Collected data entries:
···
(* ===== verification/_CoqProject ===== *)
-Q . S2P
Prelude.v
Lexing.v
PyDict.v
PyVal.v
Effects.v
PyNum.v
PgMisc.v
Json.v
Collections.v
Utils.v
Tags.v
DcsData.v
GlobalConfig.v
Slots.v
SlotsAdvance.v
NodeSlots.v
NodeSlotsProps.v
Citus.v
CitusHandler.v
CitusProps.v
CitusTransition.v
CitusTasks.v
CitusNode.v
Dcs.v
SyncNames.v
Sync.v
SyncProps.v
SyncSpec.v
Quorum.v
QuorumSafety.v
QuorumSteady.v
QuorumProgress.v
AsyncExec.v
Rewind.v
RewindProps.v
Failsafe.v
Race.v
RaceProps.v
HaSync.v
Watchdog.v
RaftStore.v
RaftLease.v
RaftDcs.v
MySQLConn.v
MySQL.v
Mgr.v
MySQLTrace.v
MgrElect.v
MgrProps.v
MgrAgree.v
MySQLProps.v
MysqlVersion.v
ApiStatus.v
ApiLease.v
ApiActions.v
ApiProps.v
HaState.v
HaLock.v
HaDemote.v
HaFollow.v
HaActions.v
HaCycle.v
HaTrace.v
HaSafety.v
HaProps.v
HaExamples.v
HaDuty.v
Validator.v
ValidatorSpec.v
ValidatorLeaf.v
ValidatorSchema.v
ValidatorProps.v
Config.v
ConfigEnv.v
ConfigProps.v
Retry.v
Etcd3Cache.v
Etcd3.v
Etcd3Lease.v
Etcd3Refine.v
(* ===== verification/Effects.v ===== *)
(** * Computations with a state that may raise

    [eff S] is the monad of the methods that change an object and the world around
    it: a computation takes the state, returns a value or raises, and in both cases
    leaves a state behind.  [sort_by] is the stable sort of [list.sort]. *)
From S2P Require Import Prelude PyVal.

Definition eff (S A : Type) : Type := S → exc A * S.

#[export] Instance eff_ret S : MRet (eff S) := λ A a s, (Ok a, s).
#[export] Instance eff_bind S : MBind (eff S) := λ A B f m s,
  let '(r, s') := m s in match r with Ok a => f a s' | Raise e => (Raise e, s') end.

Section eff.
Context {S : Type}.

Definition gets {A} (f : S → A) : eff S A := λ s, (Ok (f s), s).
Definition puts (f : S → S) : eff S () := λ s, (Ok (), f s).
Definition lift_exc {A} (r : exc A) : eff S A := λ s, (r, s).
Definition eff_when (b : bool) (m : eff S ()) : eff S () := if b then m else mret ().

(** [for x in l: f(x)] *)
Fixpoint for_each {A} (l : list A) (f : A → eff S ()) : eff S () :=
  match l with
  | [] => mret ()
  | x :: l' => f x;; for_each l' f
  end.

(** [try: m except: h] for every exception [p] accepts *)
Definition try_except {A} (p : pyexn → bool) (m h : eff S A) : eff S A := λ s,
  let '(r, s') := m s in
  match r with Raise e => if p e then h s' else (r, s') | Ok _ => (r, s') end.

Lemma eff_bind_ok {A B} (m : eff S A) (f : A → eff S B) s b s' :
  (m ≫= f) s = (Ok b, s') → ∃ a s1, m s = (Ok a, s1) ∧ f a s1 = (Ok b, s').
Proof.
  unfold mbind, eff_bind. destruct (m s) as [[a|e] s1]; [|done]. intros H. by exists a, s1.
Qed.

(** What a loop preserves, whatever the end of a round *)
Lemma for_each_inv {A} (P : S → Prop) (l : list A) f :
  (∀ x s, x ∈ l → P s → P (f x s).2) → ∀ s, P s → P (for_each l f s).2.
Proof.
  induction l as [|x l IH]; intros Hf s Hs; [done|]. cbn [for_each]. unfold mbind, eff_bind.
  pose proof (Hf x s ltac:(constructor) Hs) as H1. destruct (f x s) as [[[]|e] s1]; simpl in *; [|done].
  apply IH; [|done]. intros y s2 Hy. apply Hf. by constructor.
Qed.
End eff.

(** ** Triples

    [triple P m Q R]: run in a state with [P], [m] returns in a state with [Q], or raises in
    one with [R]. *)
Definition triple {S A} (P : S → Prop) (m : eff S A) (Q : A → S → Prop) (R : S → Prop) : Prop :=
  ∀ s, P s → match m s with (Ok a, s') => Q a s' | (Raise _, s') => R s' end.

Section triple.
Context {S : Type}.
Implicit Types (P R : S → Prop).

Lemma triple_ret {A} (a : A) P (Q : A → S → Prop) R : (∀ s, P s → Q a s) → triple P (eff_ret S A a) Q R.
Proof. intros H s Hp. by apply H. Qed.

Lemma triple_bind {A B} P (m : eff S A) (f : A → eff S B) (Q : A → S → Prop) Q' R :
  triple P m Q R → (∀ a, triple (Q a) (f a) Q' R) → triple P (eff_bind S A B f m) Q' R.
Proof.
  intros Hm Hf s Hp. unfold eff_bind. specialize (Hm s Hp). destruct (m s) as [[a|e] s']; [by apply Hf|done].
Qed.

Lemma triple_conseq {A} P (m : eff S A) (Q Q' : A → S → Prop) P' R R' :
  triple P m Q R → (∀ s, P' s → P s) → (∀ a s, Q a s → Q' a s) → (∀ s, R s → R' s) → triple P' m Q' R'.
Proof. intros Hm Hp Hq Hr s Hs. specialize (Hm s (Hp s Hs)). destruct (m s) as [[a|e] s']; auto. Qed.

Lemma triple_gets {A} (f : S → A) P (Q : A → S → Prop) R : (∀ s, P s → Q (f s) s) → triple P (gets f) Q R.
Proof. intros H s Hp. by apply H. Qed.

Lemma triple_lift {A} (r : exc A) P (Q : A → S → Prop) R :
  (∀ a s, r = Ok a → P s → Q a s) → (∀ s, P s → R s) → triple P (lift_exc r) Q R.
Proof. intros H HR s Hp. unfold lift_exc. destruct r as [a|e]; [by apply H|by apply HR]. Qed.

Lemma triple_pure {A} (φ : Prop) P (m : eff S A) Q R : (φ → triple P m Q R) → triple (λ s, φ ∧ P s) m Q R.
Proof. intros H s [Hφ Hp]. by apply H. Qed.
End triple.

(** ** What a computation adds to a log

    [adds P m]: the log, a list of the state whose last entry comes first, grows by entries that satisfy [P]. *)
Section adds.
Context {S E : Type} (log : S → list E).
Implicit Types (P Q : E → Prop).

Definition adds P {A} (m : eff S A) : Prop := ∀ s, ∃ new, log (m s).2 = (new ++ log s)%list ∧ Forall P new.

Lemma adds_bind P {A B} (m : eff S A) (f : A → eff S B) : adds P m → (∀ a, adds P (f a)) → adds P (eff_bind S A B f m).
Proof.
  intros Hm Hf s. unfold eff_bind. destruct (Hm s) as (n1 & H1 & Hn1). destruct (m s) as [[a|e] s1]; [|by exists n1].
  destruct (Hf a s1) as (n2 & H2 & Hn2). exists (n2 ++ n1)%list. rewrite H2. simpl in H1. rewrite H1, app_assoc.
  split; [done|by apply Forall_app].
Qed.

Lemma adds_mono P Q {A} (m : eff S A) : (∀ e, P e → Q e) → adds P m → adds Q m.
Proof. intros HPQ Hm s. destruct (Hm s) as (n & ? & Hn). exists n. split; [done|]. eapply Forall_impl; [exact Hn|done]. Qed.

Lemma adds_keep P {A} (m : eff S A) : (∀ s, log (m s).2 = log s) → adds P m.
Proof. intros H s. exists []. by rewrite H. Qed.

Lemma adds_one P {A} (m : eff S A) e : P e → (∀ s, log (m s).2 = e :: log s) → adds P m.
Proof. intros He H s. exists [e]. rewrite H. by repeat constructor. Qed.

Lemma adds_each P {A} (l : list A) (f : A → eff S ()) : (∀ x, adds P (f x)) → adds P (for_each l f).
Proof. intros Hf. induction l as [|x l IH]; [by apply adds_keep|]. cbn [for_each]. by apply adds_bind. Qed.

Lemma adds_each_in P {A} (l : list A) (f : A → eff S ()) : (∀ x, x ∈ l → adds P (f x)) → adds P (for_each l f).
Proof.
  induction l as [|x l IH]; intros Hf; [by apply adds_keep|]. cbn [for_each].
  apply adds_bind; [apply Hf; constructor|]. intros _. apply IH. intros y Hy. apply Hf. by constructor.
Qed.

(** Where the value that is computed is known *)
Lemma adds_lift_bind P {A B} (r : exc A) (f : A → eff S B) : (∀ a, r = Ok a → adds P (f a)) → adds P (eff_bind S A B f (lift_exc r)).
Proof. intros Hf. destruct r as [a|e]; [exact (Hf a eq_refl)|]. by apply adds_keep. Qed.

Lemma adds_ret_bind P {A B} (a : A) (f : A → eff S B) : adds P (f a) → adds P (eff_bind S A B f (eff_ret S A a)).
Proof. done. Qed.

Lemma adds_gets_bind P {A B} (g : S → A) (f : A → eff S B) : (∀ s, adds P (f (g s))) → adds P (eff_bind S A B f (gets g)).
Proof. intros Hf s. exact (Hf s s). Qed.

Lemma adds_try P {A} p (m h : eff S A) : adds P m → adds P h → adds P (try_except p m h).
Proof.
  intros Hm Hh s. unfold try_except. destruct (Hm s) as (n1 & H1 & Hn1). destruct (m s) as [[a|e] s1]; [by exists n1|].
  destruct (p e); [|by exists n1]. destruct (Hh s1) as (n2 & H2 & Hn2). exists (n2 ++ n1)%list. simpl in H1. rewrite H2, H1, app_assoc.
  split; [done|by apply Forall_app].
Qed.
End adds.

(** The entries of one run *)
Section adds_at.
Context {S E : Type} (log : S → list E) (P : E → Prop).

Definition adds_at {A} (m : eff S A) (s : S) : Prop := ∃ new, log (m s).2 = (new ++ log s)%list ∧ Forall P new.

Lemma adds_at_bind {A B} (m : eff S A) (f : A → eff S B) s :
  adds_at m s → (∀ a s', m s = (Ok a, s') → adds_at (f a) s') → adds_at (eff_bind S A B f m) s.
Proof.
  intros (n1 & H1 & Hn1) Hf. unfold adds_at, eff_bind. destruct (m s) as [[a|e] s1]; [|by exists n1].
  destruct (Hf a s1 eq_refl) as (n2 & H2 & Hn2). exists (n2 ++ n1)%list. rewrite H2. simpl in H1. rewrite H1, app_assoc.
  split; [done|by apply Forall_app].
Qed.

Lemma adds_at_gets {A B} (g : S → A) (f : A → eff S B) s : adds_at (f (g s)) s → adds_at (eff_bind S A B f (gets g)) s.
Proof. done. Qed.

Lemma adds_at_lift {A B} (r : exc A) (f : A → eff S B) s : (∀ a, r = Ok a → adds_at (f a) s) → adds_at (eff_bind S A B f (lift_exc r)) s.
Proof. intros Hf. destruct r as [a|e]; [exact (Hf a eq_refl)|]. by exists []. Qed.

Lemma adds_at_try {A} p (m h : eff S A) s : adds_at m s → (∀ s', adds_at h s') → adds_at (try_except p m h) s.
Proof.
  intros (n1 & H1 & Hn1) Hh. unfold adds_at, try_except. destruct (m s) as [[a|e] s1]; [by exists n1|].
  destruct (p e); [|by exists n1]. destruct (Hh s1) as (n2 & H2 & Hn2). exists (n2 ++ n1)%list. simpl in H1. rewrite H2, H1, app_assoc.
  split; [done|by apply Forall_app].
Qed.
End adds_at.

(** ** What is known of the value that a computation returns *)
Section yields.
Context {S : Type}.

Definition yields {A} (Q : A → Prop) (m : eff S A) : Prop := ∀ s a s', m s = (Ok a, s') → Q a.

Lemma yields_ret {A} (Q : A → Prop) a : Q a → yields Q (eff_ret S A a).
Proof. by intros Hq s a' s' [= <- <-]. Qed.

Lemma yields_lift {A} (Q : A → Prop) r : (∀ a, r = Ok a → Q a) → yields Q (lift_exc r).
Proof. intros Hq s a s'. unfold lift_exc. intros [= ? <-]. by apply Hq. Qed.

Lemma yields_bind {A B} (Q : B → Prop) (m : eff S A) (f : A → eff S B) : (∀ a, yields Q (f a)) → yields Q (eff_bind S A B f m).
Proof. intros Hf s b s'. unfold eff_bind. destruct (m s) as [[a|e] s1]; [by apply Hf|done]. Qed.

Lemma yields_bind_known {A B} (R : A → Prop) (Q : B → Prop) (m : eff S A) (f : A → eff S B) :
  yields R m → (∀ a, R a → yields Q (f a)) → yields Q (eff_bind S A B f m).
Proof. intros Hm Hf s b s'. unfold eff_bind. destruct (m s) as [[a|e] s1] eqn:E; [|done]. apply Hf. by eapply Hm. Qed.

Lemma adds_bind_known {E A B} (log : S → list E) P (R : A → Prop) (m : eff S A) (f : A → eff S B) :
  adds log P m → yields R m → (∀ a, R a → adds log P (f a)) → adds log P (eff_bind S A B f m).
Proof.
  intros Hm Hy Hf s. unfold eff_bind. destruct (Hm s) as (n1 & H1 & Hn1). destruct (m s) as [[a|e] s1] eqn:E1; [|by exists n1].
  destruct (Hf a (Hy _ _ _ E1) s1) as (n2 & H2 & Hn2). exists (n2 ++ n1)%list. rewrite H2. simpl in H1. rewrite H1, app_assoc.
  split; [done|by apply Forall_app].
Qed.
End yields.

(** Splits a hypothesis that a bind succeeds. *)
Ltac eff_inv H :=
  let a := fresh "a" in let s := fresh "s" in let H1 := fresh "Hm" in
  apply eff_bind_ok in H as (a & s & H1 & H).

(** ** Stable sorting *)

Section sort.
Context {A : Type} (leb : A → A → bool).

Fixpoint insert_by (x : A) (l : list A) : list A :=
  match l with
  | [] => [x]
  | y :: l' => if leb x y then x :: l else y :: insert_by x l'
  end.

(** [sorted(l)] by [leb], equal elements in their order *)
Definition sort_by (l : list A) : list A := foldr insert_by [] l.

Lemma insert_by_perm x l : insert_by x l ≡ₚ x :: l.
Proof.
  induction l as [|y l IH]; simpl; [done|]. destruct (leb x y); [done|]. rewrite IH. by constructor.
Qed.

Lemma sort_by_perm l : sort_by l ≡ₚ l.
Proof. induction l as [|x l IH]; simpl; [done|]. by rewrite insert_by_perm, IH. Qed.

Lemma elem_of_sort_by x l : x ∈ sort_by l ↔ x ∈ l.
Proof. by rewrite sort_by_perm. Qed.

Hypothesis leb_total : ∀ x y, leb x y = true ∨ leb y x = true.
Hypothesis leb_trans : ∀ x y z, leb x y = true → leb y z = true → leb x z = true.

Lemma insert_by_sorted x l :
  StronglySorted (λ x y, leb x y = true) l → StronglySorted (λ x y, leb x y = true) (insert_by x l).
Proof.
  induction 1 as [|y l Hs IH Hall]; simpl; [by repeat constructor|].
  destruct (leb x y) eqn:E.
  - constructor; [by constructor|]. constructor; [done|]. eapply Forall_impl; [exact Hall|]. intros z Hz. by eapply leb_trans.
  - constructor; [done|]. rewrite insert_by_perm. constructor; [|done]. by destruct (leb_total x y); [congruence|].
Qed.

Lemma sort_by_sorted l : StronglySorted (λ x y, leb x y = true) (sort_by l).
Proof. induction l as [|x l IH]; simpl; [constructor|]. by apply insert_by_sorted. Qed.
End sort.

(** Sorting by one order what is sorted by another: the second breaks the ties of the first. *)
Lemma sort_by_stable {A} (leb leb' : A → A → bool) l :
  (∀ x y, leb x y = true ∨ leb y x = true) →
  (∀ x y z, leb x y = true → leb y z = true → leb x z = true) →
  StronglySorted (λ x y, leb' x y = true) l →
  StronglySorted (λ x y, leb x y = true ∧ (leb y x = true → leb' x y = true)) (sort_by leb l).
Proof.
  intros Htot Htr. induction 1 as [|x l Hs IH Hall]; simpl; [constructor|].
  assert (Forall (λ y, leb' x y = true) (sort_by leb l)) as Hall' by (by rewrite sort_by_perm).
  clear Hs Hall. induction IH as [|y l' Hs IH Hy]; simpl; [by repeat constructor|].
  apply Forall_cons in Hall' as [Hxy Hall']. destruct (leb x y) eqn:E.
  - constructor; [by constructor|]. constructor; [done|].
    apply Forall_forall. intros z Hz. rewrite Forall_forall in Hy, Hall'. split; [|auto].
    eapply Htr; [exact E|]. by apply Hy.
  - constructor; [auto|]. rewrite insert_by_perm. constructor; [|done].
    destruct (Htot x y) as [|Hyx]; [congruence|]. split; [done|congruence].
Qed.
···
*WHAT TO PRODUCE*. Please restate the records word for word. Go from the first line to the line with "AsyncExec.v" and include both.

*EXERCISE RESPONSE*.
(* ===== verification/_CoqProject ===== *)
-Q . S2P
Prelude.v
Lexing.v
PyDict.v
PyVal.v
Effects.v
PyNum.v
PgMisc.v
Json.v
Collections.v
Utils.v
Tags.v
DcsData.v
GlobalConfig.v
Slots.v
SlotsAdvance.v
NodeSlots.v
NodeSlotsProps.v
Citus.v
CitusHandler.v
CitusProps.v
CitusTransition.v
CitusTasks.v
CitusNode.v
Dcs.v
SyncNames.v
Sync.v
SyncProps.v
SyncSpec.v
Quorum.v
QuorumSafety.v
QuorumSteady.v
QuorumProgress.v
AsyncExec.v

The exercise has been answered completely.